▸ **TASK TO COMPLETE**
Copy out exactly the lines below that run from the one holding "(Position, sampleBystander) := vec3" to the one holding "arguments. *)", keeping both of those lines and no others.

▸ **RECORDS SHOWN**
(** ** The registry as the specification enumerates it *)

(** The groups of the enumeration: position, orientation, scale, shadow
    flag, box geometry, material, the animation kinds, the
    custom-property/vector animations, the follow/look-at behaviours,
    model reference, collider, particle emitter, UI, audio. *)
Inductive KindGroup : Type :=
  | GPosition
  | GOrientation
  | GScale
  | GShadowFlag
  | GBoxGeometry
  | GMaterial
  | GAnimation
  | GCustomAnimation
  | GFollowLookAt
  | GModelReference
  | GCollider
  | GParticleEmitter
  | GUi
  | GAudio
  | GUnlisted.

#[global] Instance KindGroup_eq_dec : EqDecision KindGroup.
Proof. solve_decision. Defined.

Definition kindGroup (c : Component) : KindGroup :=
  match c with
  | Position => GPosition
  | Quaternion => GOrientation
  | Scale => GScale
  | Shadow => GShadowFlag
  | BoxGeometry => GBoxGeometry
  | Material => GMaterial
  | ScaleAnimation | PositionAnimation | RotateAnimation => GAnimation
  | CustomPropertyAnimation | CustomVec3Animation => GCustomAnimation
  | FollowAnimation | LookAtAnimation => GFollowLookAt
  | GltfModel => GModelReference
  | Collider => GCollider
  | ParticleEmitter => GParticleEmitter
  | Ui => GUi
  | Audio => GAudio
  | Disabled | OtherKind _ => GUnlisted
  end.

(** Consecutive members of one group, counted: the shape of an ordered
    list of kinds. *)
Fixpoint groupRuns (gs : list KindGroup) : list (KindGroup * nat) :=
  match gs with
  | [] => []
  | g :: rest =>
      match groupRuns rest with
      | (g', n) :: runs =>
          if decide (g = g') then (g, S n) :: runs else (g, 1%nat) :: (g', n) :: runs
      | [] => [(g, 1%nat)]
      end
  end.

Definition registryShape (ks : list Component) : list (KindGroup * nat) :=
  groupRuns (map kindGroup ks).

(** The enumeration in the specification's words: one kind each of
    position, orientation, scale, shadow flag, box geometry and
    material, then "the four animation kinds", the two
    custom-property/vector animations, the two follow/look-at
    behaviours, and one kind each of model reference, collider,
    particle emitter, UI and audio. *)
Definition specRegistryShape : list (KindGroup * nat) :=
  [ (GPosition, 1); (GOrientation, 1); (GScale, 1); (GShadowFlag, 1);
    (GBoxGeometry, 1); (GMaterial, 1); (GAnimation, 4);
    (GCustomAnimation, 2); (GFollowLookAt, 2); (GModelReference, 1);
    (GCollider, 1); (GParticleEmitter, 1); (GUi, 1); (GAudio, 1) ]%nat.

(** The same enumeration with the three animation kinds the source
    lists: scale, position and rotate animation. *)
Definition codeRegistryShape : list (KindGroup * nat) :=
  [ (GPosition, 1); (GOrientation, 1); (GScale, 1); (GShadowFlag, 1);
    (GBoxGeometry, 1); (GMaterial, 1); (GAnimation, 3);
    (GCustomAnimation, 2); (GFollowLookAt, 2); (GModelReference, 1);
    (GCollider, 1); (GParticleEmitter, 1); (GUi, 1); (GAudio, 1) ]%nat.

(** The stored timestamp of the controller on [eid]. *)
Definition lastOf (eid : Eid) (rt : Runtime) : Z :=
  lastInteractionTime (dataAttribute_get rt eid).

(** [b] comes more than 500 ms after [a]. *)
Definition gap (a b : Z) : Prop := 500 < b - a.

(** ** Sequences of touch events *)

(** One delivery of a touch-start event: the clock reading, the random
    draw and the payload of that call of the listener. *)
Record Tap : Type := mkTap {
  tapTime : Z;
  tapRandom : double;
  tapEvent : TouchEvent
}.

Definition deliver (eid : Eid) (rt : Runtime) (t : Tap) : Runtime :=
  touchStart eid (tapTime t) (tapRandom t) (tapEvent t) rt.

(** Events are handled one at a time, each to completion. *)
Definition run (eid : Eid) (taps : list Tap) (rt : Runtime) : Runtime :=
  foldl (deliver eid) rt taps.

(** The clock readings of the taps that passed the cooldown test, in
    order of delivery. *)
Fixpoint acceptedTimes (eid : Eid) (taps : list Tap) (rt : Runtime) : list Z :=
  match taps with
  | [] => []
  | t :: rest =>
      let rt' := deliver eid rt t in
      if tapTime t - lastInteractionTime (dataAttribute_get rt eid) <=? 500
      then acceptedTimes eid rest rt'
      else tapTime t :: acceptedTimes eid rest rt'
  end.

(** The clock readings of the taps during which an entity was created
    (the allocation counter of the world moved), in order of
    delivery. *)
Fixpoint spawnTimes (eid : Eid) (taps : list Tap) (rt : Runtime) : list Z :=
  match taps with
  | [] => []
  | t :: rest =>
      let rt' := deliver eid rt t in
      if (nextEntity (world rt') =? nextEntity (world rt))%N
      then spawnTimes eid rest rt'
      else tapTime t :: spawnTimes eid rest rt'
  end.

(** ** A sample scene *)

(** A scene with a controlled entity [3], a template [7] carrying a
    position, a material, a model and a looping scale animation, and a
    bystander [9] carrying a position and an audio source. *)
Definition sampleController : Eid := 3%N.
Definition sampleTemplate : Eid := 7%N.
Definition sampleBystander : Eid := 9%N.

Definition vec3 (x y z : double) : Props :=
  {[ "x" := VNum x; "y" := VNum y; "z" := VNum z ]}.

Definition sampleWorld : World :=
  mkWorld 10%N
    {[ (Position, sampleTemplate) := vec3 1 2 3;
       (Material, sampleTemplate) := {[ "color" := VStr "#ff0000" ]};
       (GltfModel, sampleTemplate) := {[ "url" := VStr "tree.glb" ]};
       (ScaleAnimation, sampleTemplate) :=
         {[ "loop" := VBool true; "duration" := VNum 9000 ]};
       (Position, sampleBystander) := vec3 0 0 0;
       (Audio, sampleBystander) := {[ "url" := VStr "birds.mp3" ]} ]}.

Definition sampleRuntime : Runtime :=
  mkRuntime sampleWorld {[ sampleController := mkSchema (Some sampleTemplate) 1 3 ]}
            ∅ [].

Definition sampleTouch : TouchEvent := mkTouch (vec3 5 0 (-2)).

(** The same scene with the template left unset, and with equal scale
    bounds. *)
Definition sampleUnconfigured : Runtime :=
  configure sampleController (mkSchema None 1 3) sampleRuntime.

Definition sampleDegenerate : Runtime :=
  configure sampleController (mkSchema (Some sampleTemplate) 2 2) sampleRuntime.

(** Four taps, at 1000, 1400, 1600 and 2000 ms. *)
Definition sampleTaps : list Tap :=
  [ mkTap 1000 (draw 1 1) sampleTouch;
    mkTap 1400 (draw 1 2) sampleTouch;
    mkTap 1600 (draw 3 2) sampleTouch;
    mkTap 2000 0 sampleTouch ].

(** * The LINE login flow (lines 3-112) *)

(** ** Values, errors and the console *)

(** What a [throw] or a rejected promise carries: [new Error(message)],
    the [TypeError] of reading a property of [undefined], or whatever
    the LIFF SDK throws. *)
Inductive JsError : Type :=
  | ErrorOf (message : string)
  | TypeErrorOf (property : string)
  | SdkFailure (reason : string).

(** How a call or an awaited promise ends: with a value, with an
    exception (a rejection, when awaited), or never (a promise that
    never settles). *)
Inductive Completion (A : Type) : Type :=
  | Done (a : A)
  | Throw (error : JsError)
  | Never.

Arguments Done {A} a.
Arguments Throw {A} error.
Arguments Never {A}.

Inductive ConsoleArg : Type :=
  | Text (s : string)
  | Thrown (error : JsError).

(** A call of [console.log] or of [console.error], with its
    arguments. *)
Inductive ConsoleEntry : Type :=
  | LogEntry (args : list ConsoleArg)
  | ErrorEntry (args : list ConsoleArg).

Definition isErrorEntry (entry : ConsoleEntry) : bool :=
  match entry with
  | ErrorEntry _ => true
  | LogEntry _ => false
  end.

(** ** The LIFF SDK, the document and the window *)

(** The two fields of the LIFF profile that the source reads. *)
Record Profile : Type := mkProfile {
  profileUserId : string;
  profileDisplayName : string
}.

(** The object [initializeLiff] resolves with. *)
Record UserInfo : Type := mkUserInfo {
  userId : string;
  displayName : string
}.

(** The four members of [window.liff] that the source calls, each
    given by how the call ends. *)
Record LiffSdk : Type := mkLiffSdk {
  init : string -> Completion unit;
  isLoggedIn : Completion bool;
  login : Completion unit;
  getProfile : Completion Profile
}.

Inductive LiffCall : Type :=
  | CallInit (liffId : string)
  | CallIsLoggedIn
  | CallLogin
  | CallGetProfile.

(** What becomes of the injected [script] element: [onload] fires,
    after the script has defined [window.liff] or not; [onerror] fires;
    or neither ever fires. *)
Inductive ScriptLoad : Type :=
  | Loaded (defines : option LiffSdk)
  | LoadFailed
  | LoadPending.

Record Element : Type := mkElement {
  tagName : string;
  elementSrc : option string;
  elementStyle : gmap string string;
  textContent : string
}.

(** A camera pipeline module: its [name] and the arguments its
    [onStart] callback passes to [console.log]. *)
Record PipelineModule : Type := mkPipelineModule {
  moduleName : string;
  onStart : list ConsoleArg
}.

Record XR8 : Type := mkXR8 {
  xr8LineUserId : option string;
  xr8LineDisplayName : option string;
  cameraPipelineModules : list PipelineModule
}.

(** The state the script works on: the properties of [window] it reads
    and writes, the children of [document.head] and [document.body],
    the console, the calls made on [window.liff], and the two [let]
    variables of the enclosing function. *)
Record Page : Type := mkPage {
  windowLiff : option LiffSdk;
  windowLineUserId : option string;
  windowLineDisplayName : option string;
  windowXR8 : option XR8;
  documentHead : list Element;
  documentBody : list Element;
  pageConsole : list ConsoleEntry;
  liffCalls : list LiffCall;
  lineUserId : option string;
  lineDisplayName : option string
}.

▸ **SOLUTION BELOW**
       (Position, sampleBystander) := vec3 0 0 0;
       (Audio, sampleBystander) := {[ "url" := VStr "birds.mp3" ]} ]}.

Definition sampleRuntime : Runtime :=
  mkRuntime sampleWorld {[ sampleController := mkSchema (Some sampleTemplate) 1 3 ]}
            ∅ [].

Definition sampleTouch : TouchEvent := mkTouch (vec3 5 0 (-2)).

(** The same scene with the template left unset, and with equal scale
    bounds. *)
Definition sampleUnconfigured : Runtime :=
  configure sampleController (mkSchema None 1 3) sampleRuntime.

Definition sampleDegenerate : Runtime :=
  configure sampleController (mkSchema (Some sampleTemplate) 2 2) sampleRuntime.

(** Four taps, at 1000, 1400, 1600 and 2000 ms. *)
Definition sampleTaps : list Tap :=
  [ mkTap 1000 (draw 1 1) sampleTouch;
    mkTap 1400 (draw 1 2) sampleTouch;
    mkTap 1600 (draw 3 2) sampleTouch;
    mkTap 2000 0 sampleTouch ].

(** * The LINE login flow (lines 3-112) *)

(** ** Values, errors and the console *)

(** What a [throw] or a rejected promise carries: [new Error(message)],
    the [TypeError] of reading a property of [undefined], or whatever
    the LIFF SDK throws. *)
Inductive JsError : Type :=
  | ErrorOf (message : string)
  | TypeErrorOf (property : string)
  | SdkFailure (reason : string).

(** How a call or an awaited promise ends: with a value, with an
    exception (a rejection, when awaited), or never (a promise that
    never settles). *)
Inductive Completion (A : Type) : Type :=
  | Done (a : A)
  | Throw (error : JsError)
  | Never.

Arguments Done {A} a.
Arguments Throw {A} error.
Arguments Never {A}.

Inductive ConsoleArg : Type :=
  | Text (s : string)
  | Thrown (error : JsError).

(** A call of [console.log] or of [console.error], with its
    arguments. *)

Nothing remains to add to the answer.